## PROVIDED MATERIAL
Start of Block

(** The loop and the rest of the block. *)
Lemma chunk_tail_ok f D S B R s outs x info c addrs ks last : D = S ++ B ++ R → B ≠ [] → zlen D < 2 ^ 62 → zlen B < 2 ^ 32 → fresh s outs →
  chunks_at s outs f D S S x info c addrs ks last (length S) → ci_offset info = zlen S → (last ≤ length S)%nat →
  ∃ new s' x' info' c' more ks' last' off, chunk_loop (Datatypes.S (length B)) s f info c B 0 [] = Ret (off, in_block S last', info', c', s') ∧
    new = off ++ piece (output_tag_chunk info') f c' (drop (Nat.max (length S) last' - length S) B) ∧ (Nat.max (length S) last' - length S ≤ length B)%nat ∧
    fresh s' (outs ++ new) ∧
    chunks_at s' (outs ++ new) f D (S ++ B) (S ++ B) x' info' c' (addrs ++ more) ks' last' (length (S ++ B)) ∧
    touched f c s s' new ∧ same_info info info' ∧ same_file x x' (zlen more) ∧ (last' ≤ length (S ++ B))%nat.
Proof.
  intros HD HB H62 H32 Hfr Hca Hoff Hlast. destruct B as [|b0 B0] eqn:HBe; [done|]. rewrite <- HBe in *. assert (1 ≤ length B)%nat by (subst; cbn; lia).
  assert (chunks_at s outs f D S (S ++ B) x info c addrs ks last (Nat.max (length S) last)) as Hca0.
  { rewrite Nat.max_l by lia. destruct Hca. split; try done. by apply chain_app. }
  destruct (chunk_loop_ok f D S B R (Datatypes.S (length B)) HD HB H62 H32 s outs x info c addrs ks last [] Hfr Hca0 Hoff)
    as (new & s' & x' & info' & c' & more & ks' & last' & Hrun & Hfr' & Hca' & Ht & Hc' & Hi & Hx' & Hl & Hm); [lia|rewrite length_app; lia|rewrite length_app; lia|].
  unfold in_block at 1 in Hrun. rewrite Nat.max_l, Nat.sub_diag in Hrun by lia. cbn [app] in Hrun.
  pose proof Hca' as [_ _ _ _ Hdone' Hcur' _ _ [Htag' _] Hnd'].
  rewrite length_app in *. eexists _, s', x', info', c', more, ks', last', new. split; [exact Hrun|]. split; [done|]. split; [lia|].
  set (i := (Nat.max (length S) last' - length S)%nat).
  assert (slice D (Nat.max (length S) last') (length S + length B) = drop i B) as Hsl.
  { rewrite HD. replace (Nat.max (length S) last') with (length S + i)%nat by lia. rewrite slice_in_block by lia.
    apply take_ge. rewrite length_drop. lia. }
  apply (chunks_advance _ _ _ _ _ _ _ _ _ _ _ _ _ (length S + length B)) in Hca'; [|lia]. rewrite Hsl in Hca'.
  assert (c' < next_address s') as Hcl by (by eapply fr_chunks). rewrite Htag', app_assoc.
  split_and!; try done; [by apply fresh_piece|]. eapply touched_trans; [exact Ht|by apply touched_piece|done].
Qed.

End of Block

## EXERCISE BRIEF
Using the data above, print exactly the lines from the line that contains "Lemma chunk_tail_ok f" through the line that contains "info', c', s') ∧", with both included.

## OUTPUT FOR THIS TASK
Lemma chunk_tail_ok f D S B R s outs x info c addrs ks last : D = S ++ B ++ R → B ≠ [] → zlen D < 2 ^ 62 → zlen B < 2 ^ 32 → fresh s outs →
  chunks_at s outs f D S S x info c addrs ks last (length S) → ci_offset info = zlen S → (last ≤ length S)%nat →
  ∃ new s' x' info' c' more ks' last' off, chunk_loop (Datatypes.S (length B)) s f info c B 0 [] = Ret (off, in_block S last', info', c', s') ∧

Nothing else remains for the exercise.